When I moved from Bangers to Phuket I showed my work permit to the work permit lady at my new school. My work permit still had 60 days left. So, after 30 days or so the work permit lady took me to the Department of Labor in Phuket. When we presented the work permit the official said that this work permit is for Bangkok, NOT Phuket. So that means that I have been working for 30 days WITHOUT a work permit. The fine for such an infraction was 200 baht per day or 6000 baht (about $180 USD). I said to the work permit lady that I showed you my work permit when I first arrived. You thought everything was good. At that point the work permit lady left the office. I got a call from my principal telling me that I caused the work permit lady to lose face! I had to pay that 6000 baht fine T.I.T.

Thailand is a left-hand drive country. I was making a left turn with my left blinker on, half way through the turn a kid (probably 12 years old) driving a Honda 125 cc motorcycle with passenger passed me on my left.
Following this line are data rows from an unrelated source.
(** * The question-answering agent: extractor, dispatcher and loop

    A shallow embedding of the agent core of this repository:

    - [app/agent/graph.py]: [_parse_tool_calls], [_process_tool_calls],
      [_should_use_tools], [_generate_response] and the graph wired by
      [create_agent_executor];
    - [app/tools/base.py]: [BaseTool.run];
    - [app/tools/__init__.py]: the registry [TOOLS];
    - [app/tools/search.py]: [SearchTool._run];
    - [app/tools/zhihu.py]: [ZhihuHotTool._run] and [_fallback_method];
    - [app/main.py]: the [/chat] handler.

    Python [str] values are modelled as [string], holding the UTF-8
    encoding of the text.  Substring search, [split] on a fixed separator
    and the brace scan of the regular expression agree on code points and
    on UTF-8 bytes, since an encoded character never starts inside
    another one; [strip] removes the encodings of the whitespace
    characters.

    The model and the tools are the environment: they are functions over
    an abstract world that is threaded through the loop, and each either
    returns or raises.  An exception stands for an instance of
    [Exception], which is what the handlers of the code catch; it carries
    the text [str(e)] gives.  The library functions the code calls
    ([re.findall], [json.loads], [json.dumps], the run of the compiled
    graph) are written out as functions of this file.  The decoder
    raises as the interpreter does, for a text that is no JSON and for
    an integer of more than 4300 digits, the default limit of the
    conversion.  The run of the graph counts its steps as the runtime
    does, and raises when the steps allowed are used up, also when the
    last of them reached the end.  A request carries a list as its chat
    history, and texts stay within the nesting depth the interpreter
    allows the decoder.  A float is kept, and written back by the
    encoder, as the text of its literal; the outputs of the two tools of
    the registry hold texts and [None] only.

    The two tools are modelled for an input model, as their signatures
    declare, and for the values that are no model which [run] hands
    over unchecked.  The sites they read are part of the world: a request
    returns a response or raises.  A response of the search site is
    given by its status and by the elements the selectors of the code
    find in its text; a response of a hot-list site by its status and by
    what [response.json()] gives.  The models of the tools validate
    their fields as the release of the validation library that has
    [model_dump] does: a field declared [str] takes a text only. *)

From Stdlib Require Import String Ascii List ZArith Bool Lia DecimalString.
From stdpp Require Import gmap strings list.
He hit my front bumper and went down. I stopped and helped him up and called my insurance lady. She was there in about 10 minutes. She said that the insurance company would pay for the kid to be checked out in the hospital, pay to fix the kid’s Honda, and pay for the damage to my car. I protested and said that the accident was HIS fault. My insurance lady said we will not call the police. If the police investigated this accident they would find ME at fault for three reasons. One, I am American and the kid is Thai. Two, I am in a car and he is riding a motorcycle. And Three, if you hadn’t been making the left turn the accident wouldn’t have happened! T.I.T.
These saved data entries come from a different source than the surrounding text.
(** * Approval and activity workflow of the dashboard server (src/server.js)

    A shallow embedding of the vault-backed approval workflow: the
    directory buckets, the front-matter parser, the approval listing and
    decision, the day-bucket activity log, the dashboard aggregator and the
    two POST handlers.

    Conventions of the model.
    - A JavaScript string is a [string]; its characters are the code units
      below 256.
    - A JavaScript number is a [number]: NaN, an infinity, or the rational
      its double denotes (the negative zero is identified with zero; the
      rounding of integers beyond 2^53 is not modelled).
    - The vault is a two-level tree: root entries, and inside every bucket
      an ordered sequence of entries, in the order [fs.readdir] reports
      them.  A new entry is placed last; removing an entry keeps the order
      of the others.
    - A plain object is the list of its own properties in insertion
      order (the array-index names, which JavaScript enumerates first, are
      kept where they were inserted).
    - [await] is sequencing: the functions run to completion one after the
      other, in the state-and-exception monad [M].
    - The winston logger writes outside the vault and is left out.
    - The built-ins whose results depend on the engine, the locale or the
      wall clock are the fields of the class [Runtime]; the general
      theorems hold for every runtime, and [Node.reference] is a concrete
      one that the closed examples evaluate. *)

From Stdlib Require Import String Ascii List ZArith QArith Bool Lia DecimalString.
Set Warnings "-register-all".
Import ListNotations.
Local Open Scope string_scope.
Local Open Scope Z_scope.

(* ------------------------------------------------------------------ *)
(** ** Strings *)

Module Str.

Definition LF : ascii := ascii_of_nat 10.
Definition nl : string := String LF "".
Definition dquote : string := String (ascii_of_nat 34) "".

(** [s.startsWith(p)], returning what follows the prefix. *)
Fixpoint strip_prefix (p s : string) : option string :=
  match p, s with
  | EmptyString, _ => Some s
  | String a p', String b s' =>
      if Ascii.eqb a b then strip_prefix p' s' else None
  | String _ _, EmptyString => None
  end.

(** The first occurrence of [p] in [s]: the text before it and the text
    after it. *)
Fixpoint find_sub (p s : string) : option (string * string) :=
  match strip_prefix p s with
  | Some rest => Some (EmptyString, rest)
  | None =>
      match s with
      | EmptyString => None
      | String c s' =>
          match find_sub p s' with
          | Some (b, a) => Some (String c b, a)
          | None => None
          end
      end
  end.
I told this story to my principal. He told me that 2 months ago he came upon an accident between two motorcycles. The two cyclists were laid out on the pavement. My principal was lending aid. When the police arrived they determined that my principal was responsible and had to pay for the damages and the hospital bill for the cyclists. He said that he will NEVER stop at the scene of an accident in Thailand again! T.I.T.

Phuket has a Tuktuk Mafia. This means that prices are high. A friend of mine was meeting a visiting friend who was staying at a hotel. When my friend drove his car to the hotel to meet his friend, they were harassed by the local tuktuk driver for not using his services!
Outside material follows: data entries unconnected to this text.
(** The constructor succeeds exactly when [key], [label] and [regions] are
    given. The instance then holds every argument as given, [form_class]
    and [validate] hold the defaults unless they were given, and nothing
    is cached yet. *)
Theorem __init___required (kwargs : gmap string pyval) :
  (is_Some (kwargs !! "key") /\ is_Some (kwargs !! "label")
   /\ is_Some (kwargs !! "regions") ->
   exists self,
     __init__ forms_Form default_validate kwargs = Ok self
     /\ (forall k v, kwargs !! k = Some v -> items self !! k = Some v)
     /\ items self !! "form_class" = Some (default forms_Form (kwargs !! "form_class"))
     /\ items self !! "validate" = Some (default default_validate (kwargs !! "validate"))
     /\ __dict__ self = ∅)
  /\ (~ (is_Some (kwargs !! "key") /\ is_Some (kwargs !! "label")
         /\ is_Some (kwargs !! "regions")) ->
      __init__ forms_Form default_validate kwargs = Raise TypeError).
Proof.
  unfold __init__, _REQUIRED. split.
  - intros (Hk & Hl & Hr). eexists. rewrite bool_decide_true.
    + split; [reflexivity|]. simpl. repeat split.
      * intros k v Hkv. rewrite __init___kwargs_lookup.
        repeat case_decide; subst; now rewrite Hkv.
      * now rewrite __init___kwargs_lookup.
      * now rewrite __init___kwargs_lookup.
    + repeat constructor; rewrite __init___kwargs_lookup; simpl; eauto.
  - intros Hmissing. rewrite bool_decide_false; [reflexivity|].
    intros Hall. apply Hmissing.
    repeat (apply Forall_cons in Hall as [? Hall]).
    rewrite !__init___kwargs_lookup in *. simpl in *. auto.
Qed.

End FormTypeInit.

Lemma __init___required_witness :
  exists self,
    FormType.__init__ (VObj 1) (VObj 2)
      (<["key" := VStr "contact"]> (<["label" := VStr "contact form"]>
       (<["regions" := VList []]> ∅))) = Ok self
    /\ FormType.items self !! "form_class" = Some (VObj 1)
    /\ FormType.items self !! "validate" = Some (VObj 2).
Proof.
  destruct (proj1 (__init___required (VObj 1) (VObj 2)
              (<["key" := VStr "contact"]> (<["label" := VStr "contact form"]>
               (<["regions" := VList []]> ∅)))))
    as (self & Hinit & _ & Hform & Hval & _).
  - repeat split; eexists; reflexivity.
  - exists self. repeat split; assumption.
Defined.

(** ** ConfiguredForm: preparation and regions of a known form type *)

Section KnownRegions.

Import ConfiguredForm.

Variable modules : gmap string (gmap string pyval).
Variable class_attr : string -> option pyval.
Variable callable : pyval -> bool.
Variable call : pyval -> t -> result pyval.

Lemma choices_of_items (forms : list FormType.t) :
  Forall (fun ft => is_Some (FormType.items ft !! "key")
                    /\ is_Some (FormType.items ft !! "label")) forms ->
  choices_of forms
  = Ok (map (fun ft => (default VNone (FormType.items ft !! "key"),
                        default VNone (FormType.items ft !! "label"))) forms).
Proof.
  induction 1 as [|ft forms ([k Hk] & [l Hl]) _ IH]; [reflexivity|].
  simpl. unfold FormType.getitem. rewrite Hk, Hl. simpl. now rewrite IH.
Qed.

Lemma types_of_plain_keys (forms : list FormType.t) :
  class_attr "key" = None ->
  Forall (fun ft => exists k, FormType.items ft !! "key" = Some (VStr k)
                      /\ FormType.re_match_dotted k = false
                      /\ FormType.__dict__ ft !! "key" = None) forms ->
  types_of modules class_attr forms
  = Ok (map (fun ft => (default VNone (FormType.items ft !! "key"),
                        FormType.setattr ft "key"
                          (default VNone (FormType.items ft !! "key")))) forms).
Proof.
  intros Hcls. induction 1 as [|ft forms (k & Hk & Hre & Hd) _ IH]; [reflexivity|].
  simpl.
  rewrite (getattr_plain modules class_attr ft "key" (VStr k) Hk Hd Hcls)
    by (intros s [= <-]; exact Hre).
  simpl. rewrite IH, Hk. reflexivity.
Qed.

(** A concrete class whose form types have str keys that are no dotted
    paths is prepared without failure: the choices are the pairs of key and
    label in the order of [FORMS], and [types] holds each form type, with
    its key cached, under its key. *)
Theorem fill_form_choices_plain_keys (cls : sender) :
  is_ConfiguredForm cls = true ->
  abstract cls = false ->
  class_attr "key" = None ->
  Forall (fun ft => exists k, FormType.items ft !! "key" = Some (VStr k)
                      /\ FormType.re_match_dotted k = false
                      /\ FormType.__dict__ ft !! "key" = None
                      /\ is_Some (FormType.items ft !! "label")) (FORMS cls) ->
  fill_form_choices modules class_attr cls
  = Ok (Some
      {| form_type_choices :=
           map (fun ft => (default VNone (FormType.items ft !! "key"),
                           default VNone (FormType.items ft !! "label"))) (FORMS cls);
         types :=
           map (fun ft => (default VNone (FormType.items ft !! "key"),
                           FormType.setattr ft "key"
                             (default VNone (FormType.items ft !! "key"))))
               (FORMS cls) |}).
Proof.
  intros Hsub Habs Hcls Hforms. unfold fill_form_choices.
  rewrite Hsub, Habs. simpl.
  rewrite choices_of_items, types_of_plain_keys; [reflexivity | assumption | |].
  - eapply Forall_impl; [exact Hforms|]. intros ft (k & ? & ? & ? & ?). eauto.
  - eapply Forall_impl; [exact Hforms|]. intros ft (k & Hk & _ & _ & Hl).
    rewrite Hk. split; [eauto | exact Hl].
Qed.

(** The form type stored last under a key is the one a lookup finds. *)
Lemma types_get_last (before after : list (pyval * FormType.t)) key ft :
  Forall (fun kv : pyval * FormType.t => kv.1 <> VStr key) after ->
  types_get (before ++ (VStr key, ft) :: after)%list key = Some ft.
Proof.
  intros Hafter. unfold types_get.
  rewrite filter_app, filter_cons_True by reflexivity.
  replace (filter _ after) with (@nil (pyval * FormType.t)).
  - now rewrite last_snoc.
  - symmetry. induction Hafter as [|[k ty] tys Hk _ IH]; [reflexivity|].
    rewrite filter_cons_False; [exact IH|].
    simpl in *. destruct k; simpl; congruence.
Qed.

(** On a prepared class, the form type that decides the regions of a form
    is the last one of [types] stored under its [form_type]. When the
    [regions] of that form type is a value that needs no import, the
    property returns it, or calls it with the form when it is callable.
    When it is a dotted path into a module that lacks the attribute, the
    [ImportError] is not caught. *)
Theorem regions_known_form_type (p : prepared) (self : t)
    (before after : list (pyval * FormType.t)) (ft : FormType.t) (r : pyval) :
  types p = (before ++ (VStr (form_type self), ft) :: after)%list ->
  Forall (fun kv : pyval * FormType.t => kv.1 <> VStr (form_type self)) after ->
  FormType.items ft !! "regions" = Some r ->
  FormType.__dict__ ft !! "regions" = None ->
  class_attr "regions" = None ->
  ((forall s, r = VStr s -> FormType.re_match_dotted s = false) ->
   regions modules class_attr callable call (Some p) self
   = if callable r then call r self else Ok r)
  /\ (forall s, r = VStr s -> FormType.re_match_dotted s = true ->
      FormType.import_string modules s = Raise ImportError ->
      regions modules class_attr callable call (Some p) self = Raise ImportError).
Proof.
  intros Htypes Hafter Hr Hd Hcls.
  unfold regions, type_regions. rewrite Htypes, types_get_last by assumption.
  split.
  - intros Hplain.
    now rewrite (getattr_plain modules class_attr ft "regions" r Hr Hd Hcls Hplain).
  - intros s -> Hre Himp.
    rewrite (getattr_first modules class_attr ft "regions" s Hr Hd Hcls Hre), Himp.
    reflexivity.
Qed.

End KnownRegions.

Lemma fill_form_choices_plain_keys_witness :
  ConfiguredForm.fill_form_choices Testapp.modules Testapp.no_class_attr
    Testapp.ConfiguredForm
  = Ok (Some Testapp.prepared).
Proof.
  apply (fill_form_choices_plain_keys Testapp.modules Testapp.no_class_attr
           Testapp.ConfiguredForm eq_refl eq_refl eq_refl).
  repeat constructor.
  - exists "contact". repeat split; try reflexivity. eexists; reflexivity.
  - exists "other-fields". repeat split; try reflexivity. eexists; reflexivity.
Defined.

Lemma regions_known_form_type_witness :
  ConfiguredForm.regions Testapp.modules Testapp.no_class_attr
    (fun _ => false) (fun v _ => Ok v) (Some Testapp.prepared) (Testapp.form "contact")
  = Ok (VList [VObj 10]).
Proof.
  apply (proj1 (regions_known_form_type Testapp.modules Testapp.no_class_attr
                  (fun _ => false) (fun v _ => Ok v)
                  Testapp.prepared (Testapp.form "contact") []
                  [(VStr "other-fields",
                    FormType.setattr Testapp.other_fields "key" (VStr "other-fields"))]
                  (FormType.setattr Testapp.contact "key" (VStr "contact"))
                  (VList [VObj 10])
                  eq_refl ltac:(repeat constructor; discriminate)
                  eq_refl eq_refl eq_refl)).
  intros s [=].
Defined.

(** ** NameField: the generated name *)

Section GeneratedNames.

Import NameField.

Lemma name_fullmatch_field_token suffix :
  string_forallb (fun c => is_lower c || is_digit c) suffix = true ->
  name_fullmatch ("field_" +:+ suffix) = true.
Proof.
  intros H. unfold name_fullmatch. simpl.
  induction suffix as [|c suffix IH]; [reflexivity|].
  simpl in *. apply andb_true_iff in H as [Hc Hs].
  unfold is_name_char at 1. rewrite Hc. simpl. now apply IH.
Qed.

Lemma to_python_token draws :
  exists suffix,
    "field_" +:+ get_random_string 10 RANDOM_STRING_CHARS draws = "field_" +:+ suffix
    /\ String.length suffix = 10%nat
    /\ string_forallb (fun c => is_lower c || is_digit c) suffix = true.
Proof.
  exists (get_random_string 10 RANDOM_STRING_CHARS draws).
  split; [reflexivity|]. unfold get_random_string. split.
  - now rewrite string_of_list_length, length_map, length_seq.
  - rewrite string_of_list_forallb, forallb_forall.
    intros c Hc. apply in_map_iff in Hc as (i & <- & _). apply choice_in_class.
Qed.

(** Whatever the random draws, the name generated for an empty value passes
    the field's validator and is sixteen characters long, within the
    fifty the field allows; and normalising a normalised name changes
    nothing, so that no second name is generated. *)
Theorem generated_name_validates (draws draws' : nat -> nat) (value : option string) :
  validator (to_python None draws) = Ok tt
  /\ validator (to_python (Some EmptyString) draws) = Ok tt
  /\ String.length (to_python None draws) = 16%nat
  /\ to_python (Some (to_python value draws)) draws' = to_python value draws.
Proof.
  destruct (to_python_token draws) as (suffix & Heq & Hlen & Hcls).
  assert (validator ("field_" +:+ get_random_string 10 RANDOM_STRING_CHARS draws) = Ok tt)
    as Hval.
  { rewrite Heq. unfold validator, anchored.
    now rewrite name_fullmatch_field_token. }
  repeat split; try exact Hval.
  destruct value as [[|c s]|]; reflexivity.
Qed.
There are certain public parking spaces that are really not public because when I was going to park in one of them I was ‘informed’ by a tuktuk driver that these parking places are for tuktuks only and if I parked there my tires might find themselves sliced!

One time when my wife (who is Thai) and I needed a ride I stood behind a tree while she negotiated the fair. When the tuktuk driver saw me, a farang, getting in to his tuktuk he protested as the rate negotiated was a ‘Thai’ rate! T.I.T.

A friend of mine said he wanted a sleep aid. We stopped at a pharmacy. The pharmacist suggested Rohypnol or ‘roofies’. This drug is sometimes called ‘date rape’ drug as is knocks you out. In some countries Rohypnol is used as an anesthetic yet it is available over the counter here in Thailand! T.I.T.

I found it convenient to own a car while teaching on Phuket. I bought a Honda City (about 3 cm shorter than a Civic and without airbags or antilock brakes). Downtown Patong has alternate parking either side of the street, depending on the day of the week. I parked on one side when I should have parked on the other. I came back to my car and found a ticket on my windshield and a very small chain connecting my outside mirror to my hubcap! This ‘chain’ could easily be cut with ordinary wire cutters. I walked to the cop shop, presented my ticket and paid the fine (200 baht). The officer asked if I wanted a ride back to my car as he and another officer were going to my car to unlock the lock on that chain. I said yes, to the ride. While in the police car driving to my car we passed some attractive ladies walking. The police made some snickering noises and whistled at the ladies. Actions I would not have expected from those whose job it is to protect and serve.

In 2008 my wife and I decided to move to the US so we needed to sell the Honda. I paid 480,000 baht in 2005 and sold it for 400,000 baht in 2008. The sale was in cash. I took the 400,000 baht to my bank but they would only accept 300,000 baht! They said to come back tomorrow to deposit the rest!   T.I.T.